(** * XSerialOne: frame normalisation, modifiers, pipeline tick and wire encoder

    A shallow embedding of the Python sources
    - [XSerialOne/base.py]             ([FrameState], [_normalize_values], [from_dict], [to_dict])
    - [XSerialOne/modules/*.py]        (deadzone, hair trigger, anti-recoil, chat override,
                                        XInput generator)
    - [XSerialOne/serial_interface.py] ([Packet.pack], [SerialInterface])
    - [XSerialOne/pipeline.py]         ([InputPipeline.update], [run_loop])

    Python floats are IEEE-754 binary64 values: they are embedded as Rocq's
    primitive floats, whose operations are the same hardware operations, and
    general facts about them are derived from their specification
    ([FloatAxioms], over [SpecFloat]).  Python exceptions are values of
    [exn]; code that may raise returns a [result]. *)

From Stdlib Require Import String Ascii ZArith Bool Lia Floats List.
Import ListNotations.

Local Open Scope string_scope.
Local Open Scope list_scope.
Local Open Scope Z_scope.

(* Decimal float literals denote the nearest double, as in Python. *)
Set Warnings "-inexact-float,-register-all".

(* ================================================================== *)
(** ** Exceptions and fallible results *)

(** The exception classes the modelled code can meet.  [KeyboardInterrupt]
    and [SystemExit] derive from [BaseException] only, so an
    [except Exception] clause does not catch them. *)
Inductive exn : Type :=
| TypeError
| ValueError
| OverflowError
| IndexError
| AttributeError
| RuntimeError
| StructError
| SerialException
| OtherException (name : string)
| KeyboardInterrupt
| SystemExit.

Definition is_Exception (e : exn) : bool :=
  match e with
  | KeyboardInterrupt | SystemExit => false
  | _ => true
  end.

Inductive result (A : Type) : Type :=
| Ok (a : A)
| Raise (e : exn).
Arguments Ok {A} a.
Arguments Raise {A} e.

Definition rbind {A B : Type} (r : result A) (k : A -> result B) : result B :=
  match r with
  | Ok a => k a
  | Raise e => Raise e
  end.

Notation "'let?' x ':=' r 'in' k" := (rbind r (fun x => k))
  (at level 10, x name, r at level 100, k at level 200).

(** [try: a = r; k a  except Exception: h], where only [r] can raise. *)
Definition try_except {A B : Type} (r : result A) (k : A -> result B)
    (h : result B) : result B :=
  match r with
  | Ok a => k a
  | Raise e => if is_Exception e then h else Raise e
  end.

Fixpoint rmap {A B : Type} (f : A -> result B) (l : list A) : result (list B) :=
  match l with
  | [] => Ok []
  | x :: xs =>
      let? y := f x in
      let? ys := rmap f xs in
      Ok (y :: ys)
  end.

(* ================================================================== *)
(** ** Python floats *)

Module PyFloat.

(** [min(a, b)] of two arguments: the first, unless the second is
    strictly smaller.  [max(a, b)]: the first, unless the second is
    strictly greater.  (Both matter for NaN, which compares false.) *)
Definition py_min (a b : float) : float := if (b <? a)%float then b else a.
Definition py_max (a b : float) : float := if (a <? b)%float then b else a.

Definition one : float := 1%float.
Definition neg_one : float := (-1)%float.
Definition zero : float := 0%float.

(** [-1.0 <= x <= 1.0] *)
Definition in_unit_range (x : float) : bool :=
  ((neg_one <=? x) && (x <=? one))%float.

(** [float(n)] for an int: correctly rounded, [OverflowError] when the
    int is too large for a double. *)
Definition float_of_int (z : Z) : result float :=
  match binary_normalize prec emax z 0 false with
  | S754_infinity _ => Raise OverflowError
  | sf => Ok (SF2Prim sf)
  end.

(** [int(x)] for a float: truncation toward zero; [ValueError] on NaN,
    [OverflowError] on an infinity. *)
Definition int_of_float (x : float) : result Z :=
  match Prim2SF x with
  | S754_zero _ => Ok 0
  | S754_nan => Raise ValueError
  | S754_infinity _ => Raise OverflowError
  | S754_finite s m e => Ok (cond_Zopp s (Z.shiftl (Zpos m) e))
  end.

(** The doubles [1.0], [-1.0] and [0.5] as their sign, significand and
    exponent. *)
Definition one_sf : spec_float := S754_finite false 4503599627370496 (-52).
Definition neg_one_sf : spec_float := S754_finite true 4503599627370496 (-52).


End PyFloat.
Import PyFloat.

(* ================================================================== *)
(** ** Raw Python values *)

(** The values a raw sample can be made of: the built-in data values, and
    objects of other classes.  A dict is kept as its list of items; only a
    [str] key can equal the keys that the code looks up.  An object of
    another class is known by what [bool(x)], [float(x)] and [int(x)] do
    on it, each returning a value or raising ([__bool__], [__float__],
    [__int__] are arbitrary code); it is no [str], [list], [tuple] or
    [dict] and has no method [get]. *)
Inductive pyval : Type :=
| VNone
| VBool (b : bool)
| VInt (z : Z)
| VFloat (x : float)
| VStr (s : string)
| VList (items : list pyval)
| VTuple (items : list pyval)
| VDict (items : list (pyval * pyval))
| VObject (on_bool : result bool) (on_float : result float) (on_int : result Z).

Definition is_empty {A : Type} (l : list A) : bool :=
  match l with [] => true | _ => false end.

(** [bool(x)]: truthiness.  On a built-in value it returns; on an object
    of another class it does what the object's [__bool__] does, raising
    included. *)
Definition py_bool (x : pyval) : result bool :=
  match x with
  | VNone => Ok false
  | VBool b => Ok b
  | VInt z => Ok (negb (z =? 0))
  | VFloat f => Ok (negb (f =? zero)%float)
  | VStr s => Ok (negb (String.eqb s ""))
  | VList l | VTuple l => Ok (negb (is_empty l))
  | VDict d => Ok (negb (is_empty d))
  | VObject on_bool _ _ => on_bool
  end.

Definition key_is (k : string) (x : pyval) : bool :=
  match x with
  | VStr s => String.eqb k s
  | _ => false
  end.

(** [d.get(k)] for a [str] key: the value, or [None] when absent. *)
Fixpoint dict_get (d : list (pyval * pyval)) (k : string) : pyval :=
  match d with
  | [] => VNone
  | (k', v) :: rest => if key_is k k' then v else dict_get rest k
  end.

(** [isinstance(x, (list, tuple))], giving the items. *)
Definition as_sequence (x : pyval) : option (list pyval) :=
  match x with
  | VList l | VTuple l => Some l
  | _ => None
  end.

Section Conversions.

(** Python's parsers of numeric text, [float(s)] and [int(s)] for a
    [str]: a value, or [None] for [ValueError]. *)
Variable float_of_str : string -> option float.
Variable int_of_str : string -> option Z.

(** [float(x)] *)
Definition py_float (x : pyval) : result float :=
  match x with
  | VBool b => Ok (if b then one else zero)
  | VInt z => float_of_int z
  | VFloat f => Ok f
  | VStr s => match float_of_str s with
              | Some f => Ok f
              | None => Raise ValueError
              end
  | VNone | VList _ | VTuple _ | VDict _ => Raise TypeError
  | VObject _ on_float _ => on_float
  end.

(** [int(x)] *)
Definition py_int (x : pyval) : result Z :=
  match x with
  | VBool b => Ok (if b then 1 else 0)
  | VInt z => Ok z
  | VFloat f => int_of_float f
  | VStr s => match int_of_str s with
              | Some z => Ok z
              | None => Raise ValueError
              end
  | VNone | VList _ | VTuple _ | VDict _ => Raise TypeError
  | VObject _ _ on_int => on_int
  end.

End Conversions.

(* ================================================================== *)
(** ** [base.py]: the frame and its normalisation *)

Record FrameState : Type := {
  buttons : list bool;
  axes : list float;
  dpad : Z * Z
}.

(** [FrameState()] *)
Definition default_state : FrameState :=
  {| buttons := repeat false 10; axes := repeat zero 6; dpad := (0, 0) |}.

(** The data-model invariants. *)
Definition dpad_component_ok (h : Z) : bool :=
  (h =? -1) || (h =? 0) || (h =? 1).

Definition frame_ok (f : FrameState) : bool :=
  (Nat.eqb (length (buttons f)) 10)
  && (Nat.eqb (length (axes f)) 6)
  && forallb in_unit_range (axes f)
  && dpad_component_ok (fst (dpad f))
  && dpad_component_ok (snd (dpad f)).

(** [to_dict] *)
Definition to_dict (f : FrameState) : pyval :=
  VDict [ (VStr "buttons", VList (map VBool (buttons f)));
          (VStr "axes", VList (map VFloat (axes f)));
          (VStr "dpad", VTuple [VInt (fst (dpad f)); VInt (snd (dpad f))]) ].

Section Normalize.

Variable float_of_str : string -> option float.
Variable int_of_str : string -> option Z.

(** The local helper [_to_float_clamped]. *)
Definition to_float_clamped (x : pyval) : result float :=
  try_except (py_float float_of_str x)
    (fun v => Ok (py_max neg_one (py_min one v)))
    (Ok zero).

Definition clamp_int (h : Z) : Z := Z.max (-1) (Z.min 1 h).

(** The [dict] that [_normalize_values] builds. *)
Record normalized : Type := {
  n_buttons : list bool;
  n_axes : list float;
  n_dpad : Z * Z
}.

Definition normalize_buttons (obj : list (pyval * pyval)) : result (list bool) :=
  match as_sequence (dict_get obj "buttons") with
  | Some l =>
      let? b := rmap py_bool l in
      Ok (firstn 10 (b ++ repeat false 10))
  | None => Ok (repeat false 10)
  end.

Definition normalize_axes (obj : list (pyval * pyval)) : result (list float) :=
  match as_sequence (dict_get obj "axes") with
  | Some l =>
      let? a := rmap to_float_clamped l in
      Ok (firstn 6 (a ++ repeat zero 6))
  | None => Ok (repeat zero 6)
  end.

Definition normalize_dpad (obj : list (pyval * pyval)) : result (Z * Z) :=
  match as_sequence (dict_get obj "dpad") with
  | Some (d0 :: d1 :: _) =>
      try_except
        (let? hx := py_int int_of_str d0 in
         let? hy := py_int int_of_str d1 in
         Ok (hx, hy))
        (fun h => Ok (clamp_int (fst h), clamp_int (snd h)))
        (Ok (0, 0))
  | _ => Ok (0, 0)
  end.

Definition _normalize_values (obj : pyval) : result normalized :=
  match obj with
  | VDict d =>
      let? b := normalize_buttons d in
      let? a := normalize_axes d in
      let? h := normalize_dpad d in
      Ok {| n_buttons := b; n_axes := a; n_dpad := h |}
  | _ => Ok {| n_buttons := repeat false 10;
               n_axes := repeat zero 6;
               n_dpad := (0, 0) |}
  end.

Definition from_dict (obj : pyval) : result FrameState :=
  let? data := _normalize_values obj in
  Ok {| buttons := n_buttons data; axes := n_axes data; dpad := n_dpad data |}.

End Normalize.

(* ================================================================== *)
(** ** [frame_constants.py] *)

Module Axis.
Definition LEFTSTICKX : nat := 0.
Definition LEFTSTICKY : nat := 1.
Definition RIGHTSTICKX : nat := 2.
Definition RIGHTSTICKY : nat := 3.
Definition LEFTTRIGGER : nat := 4.
Definition RIGHTTRIGGER : nat := 5.
End Axis.

(* ================================================================== *)
(** ** Python list indexing *)

(** [l[i]] *)
Definition list_get {A : Type} (l : list A) (i : nat) : result A :=
  match nth_error l i with
  | Some x => Ok x
  | None => Raise IndexError
  end.

Fixpoint replace_nth {A : Type} (l : list A) (i : nat) (v : A) : list A :=
  match l, i with
  | [], _ => []
  | _ :: xs, O => v :: xs
  | x :: xs, S j => x :: replace_nth xs j v
  end.

(** [l[i] = v] *)
Definition list_set {A : Type} (l : list A) (i : nat) (v : A) : result (list A) :=
  if Nat.ltb i (List.length l) then Ok (replace_nth l i v) else Raise IndexError.

(* ================================================================== *)
(** ** [modules/]: the shipped modifiers *)

(** A modifier object: its class and its attributes.  [MockModifier] is
    the test suite's modifier, wrapping an arbitrary transform. *)
Inductive Modifier : Type :=
| DeadzoneModifier (deadzone_left deadzone_right : float)
| HairTriggers (threshold : float)
| BasicAntiRecoilModifier (recoil_strength trigger_threshold : float)
| TwitchChatModifier (msg_queue : list pyval)
| MockModifier (transform_fn : FrameState -> result FrameState).

(** The constructors' defaults. *)
Definition DeadzoneModifier_default : Modifier := DeadzoneModifier 0.2 0.2.
Definition HairTriggers_default : Modifier := HairTriggers 0.1.

(** [DeadzoneModifier.update] *)
Definition deadzone_axis (axes deadzones : list float) (i : nat) : result float :=
  let? v := list_get axes i in
  let? d := list_get deadzones i in
  Ok (if (abs v <? d)%float then zero else v).

Definition deadzone_update (deadzone_left deadzone_right : float)
    (state : FrameState) : result FrameState :=
  let axes0 := axes state in
  let deadzones := repeat deadzone_left 2 ++ repeat deadzone_right 2 in
  let? new_axes := rmap (deadzone_axis axes0 deadzones) (seq 0 4) in
  Ok {| buttons := buttons state;
        axes := new_axes ++ skipn 4 axes0;
        dpad := dpad state |}.

(** [HairTriggers.update] *)
Definition hair_update (threshold : float) (state : FrameState) : result FrameState :=
  let axes0 := axes state in
  let? rt := list_get axes0 Axis.RIGHTTRIGGER in
  let? axes1 :=
    if (threshold <? rt)%float
    then list_set axes0 Axis.RIGHTTRIGGER one
    else list_set axes0 Axis.RIGHTTRIGGER neg_one in
  Ok {| buttons := buttons state; axes := axes1; dpad := dpad state |}.

(** [BasicAntiRecoilModifier.update] *)
Definition antirecoil_update (recoil_strength trigger_threshold : float)
    (state : FrameState) : result FrameState :=
  let axes0 := axes state in
  let? right_x := list_get axes0 Axis.RIGHTSTICKX in
  let? right_y := list_get axes0 Axis.RIGHTSTICKY in
  let? rt := list_get axes0 Axis.RIGHTTRIGGER in
  let? axes1 :=
    if (trigger_threshold <=? rt)%float then
      let recoil_force := (abs recoil_strength * (rt / 1))%float in
      let current_magnitude := sqrt (right_x * right_x + right_y * right_y)%float in
      if (0.01 <? current_magnitude)%float then
        let? a := list_set axes0 Axis.RIGHTSTICKX right_x in
        list_set a Axis.RIGHTSTICKY (right_y + recoil_force)%float
      else
        let? y := list_get axes0 Axis.RIGHTSTICKY in
        list_set axes0 Axis.RIGHTSTICKY (y + recoil_force)%float
    else Ok axes0 in
  Ok {| buttons := buttons state; axes := axes1; dpad := dpad state |}.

Activity:
Looking at the data, how many lines hold the string "Import"? Reply with the number alone.

Your response:
3